Two movies in, and the project is already in trouble.
1926 was a big year for Alfred Hitchcock. The Pleasure Garden had been a bit of an ordeal. On the advice of his cinematographer, in order to save money, he hadn't declared the motion picture film upon entering Italy. The customs agents weren't fooled; they confiscated the film, and it cost more money to have new film sent from Germany. He had the aforementioned incident with the actress who refused to go into the water while having her period; Hitchcock was so naive, he didn't know what a period was. He didn't care for the actor playing the villain.
Still, he had already proven to be a resourceful director. He convinced a waitress at a hotel to step in for the reluctant swimmer. He saved time and money by shooting extra material on the boat trip to the location. He finished the movie on time, and got pretty strong reviews. All in all, it was a superb first outing. So the studio was more than happy to hand him the reins for another film. The Mountain Eagle.
I haven't watched The Mountain Eagle. Why not? Well... why don't I let my friends at Wikipedia explain.
This is the only Hitchcock directed feature that is considered lost. No prints have been known to survive.
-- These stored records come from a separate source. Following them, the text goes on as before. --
(** * Kelp M&A automation: the citation verifier and its neighbours

    A shallow embedding of the decision logic of the pipeline
    (extract, classify, write, verify, filter) and the properties the
    specification states about it.

    Conventions of the embedding.
    - A Python [str] is a list of Unicode code points ([char := N]); string
      literals are written [u "..."] and decoded from UTF-8.
    - A Python [float] is a primitive binary64 float; [float(...)] and the
      [:.Nf] format are computed exactly from the IEEE value.
    - A Python [dict] is an insertion-ordered association list ([Dict]).
    - A call that may raise returns [Exc A]: [Ok a] or [Raise e].
    - The Unicode tables of the interpreter (case mapping, decimal digits,
      word characters) are not part of the repository: outside ASCII, code
      points are caseless, are no digits and are no word characters; white
      space is the full [str.isspace] set.  The C library's [pow], used by
      [**] on floats, is a parameter ([float_pow]). *)

From Stdlib Require Import List ZArith NArith Lia Bool String Ascii.
From Stdlib Require Import PrimFloat FloatOps SpecFloat FloatAxioms.
From Stdlib Require Uint63.
Import ListNotations.

Set Warnings "-register-all".

Set Implicit Arguments.

(* ================================================================== *)
(** * Part I: definitions                                               *)
(* ================================================================== *)

(** ** Python strings *)

Module Py.

Definition char := N.
Definition str := list char.

(** UTF-8 decoding of a well-formed byte sequence (used for literals only). *)
Fixpoint utf8 (bs : list N) : str :=
  match bs with
  | [] => []
  | b0 :: r0 =>
    if (b0 <? 128)%N then b0 :: utf8 r0
    else match r0 with
    | [] => []
    | b1 :: r1 =>
      if (b0 <? 224)%N then ((b0 - 192) * 64 + (b1 - 128))%N :: utf8 r1
      else match r1 with
      | [] => []
      | b2 :: r2 =>
        if (b0 <? 240)%N
        then ((b0 - 224) * 4096 + (b1 - 128) * 64 + (b2 - 128))%N :: utf8 r2
        else match r2 with
        | [] => []
        | b3 :: r3 =>
          ((b0 - 240) * 262144 + (b1 - 128) * 4096
           + (b2 - 128) * 64 + (b3 - 128))%N :: utf8 r3
        end
      end
    end
  end.

Definition u (s : string) : str :=
  utf8 (map Byte.to_N (list_byte_of_string s)).

Definition chr (s : string) : char := hd 0%N (u s).

Fixpoint str_eqb (a b : str) : bool :=
  match a, b with
  | [], [] => true
  | x :: a', y :: b' => (x =? y)%N && str_eqb a' b'
  | _, _ => false
  end.

Definition len (s : str) : nat := List.length s.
And boy, is it lost. How lost is it? Okay, you see that dog up there, in the movie poster? To this day, nobody knows what role (if any) the dog plays in the film. (He is clearly neither mountain nor eagle.) As far as I know, no one alive today has seen it. Certainly not our biographer, Patrick McGilligan. Nobody at all. And definitely not me.
So, that's just swell. My quest is stopped in its tracks before it has barely begun.
Except.
Look, it's not as though I was going to abandon the project. I mean, you can't really hold it against me that a movie doesn't exist anymore. And there's 51 movies to go. Besides, Hitchcock himself hated the movie. But it just killed me that I wouldn't be able to truly complete the entire Hitchcock oeuvre.
Cue Dan Aulier.
Stuck in my progress in the biography, I was doing some outside research, thumbing through a copy of Aulier's Hitchcock's Notebooks, when I made the surprising discovery of his surprising discovery. It seems that, although the film is lost, Hitchcock himself had a complete set of production stills. And Aulier was kind enough to reprint them in his book, along with a brief synopsis. So I couldn't watch The Mountain Eagle. But I could do the next best thing.
The story alone would classify this as a weird film. In the snowy mountains of Kentucky (?), we meet our main character: a nasty fellow named Pettigrew, who evidently hates everyone. Pettigrew's wife dies giving birth to a crippled boy. Pettigrew directs most of his anger at this mountain-dwelling hermit named John, who most people call "Fear o' God".
Cut to twenty-some-odd years later, when the son is now putting the moves on the local schoolmarm named Beatrice (played by movie beauty Nita Naldi, who Hitchcock had to browbeat into dressing down). Pettigrew goes to confront her about this, and ends up making advances on her himself. She turns him down, and the son disappears, probably out of embarrassment.
So now, Pettigrew is really angry. He tries to get Beatrice arrested as, and I turn to Wikipedia again for this description, "a wanton harlot." That's Fear o' God's cue to show up, marry Beatrice, take her back to his cabin in the woods, and get her pregnant. Facing these new developments, Pettigrew takes a new tack: he has Fear o' God arrested for murdering his missing son. Yes, this is a guy who loves to hate.
Fear o' God escapes the law, but not for long. He becomes ill, and Beatrice has to drag him into town for treatment. There Pettigrew is about to claim his victory... until his long-lost son suddenly shows up! Yes, the whole murder thing is out the window, and to top it off, somehow (the how is not made at all clear), Pettigrew is accidentally shot. So, truly a happy ending for everyone.
It would be strange enough that Hitchcock & company shot a film set in Kentucky in the mountains of Germany. (The snow was so heavy at one location that Hitch paid the local fire department to hose it away.) But this plot... it's just beyond bizarre. Why does Pettigrew hate so much? Why does Fear o' God rescue Beatrice? Why is everyone in the movie trying to get up her skirts? What is the heck is going on?
Want to see how weird this movie is? Here's your chance to see more of The Mountain Eagle than almost anyone alive. This was the only still I could find in Google Images, but I think it tells the tale.
Who is that handsome fellow? Who knows? Seems like he must be Fear o' God, but who can be sure? The important thing is, whoever that's supposed to be, it's a character in this film. Someone decided that the Cryptkeeper look was ideal for this movie. To which I can merely say, Wow.
I can't assess Hitchcock on this one, not without seeing the movie. But he didn't like the movie, and you kind of have to defer to his judgment on this. But I do know that, no matter how bad the movie may have been, things weren't all bad. It was around this time that he proposed marriage to Alma. And she said yes. (They were on a ship, and she was sick. Hitchcock said it was the only way he could trick her into it.) So he had a steady career, and now he was a newlywed. Good times.
Oh, and he was about to make his first great movie. That one, Netflix has.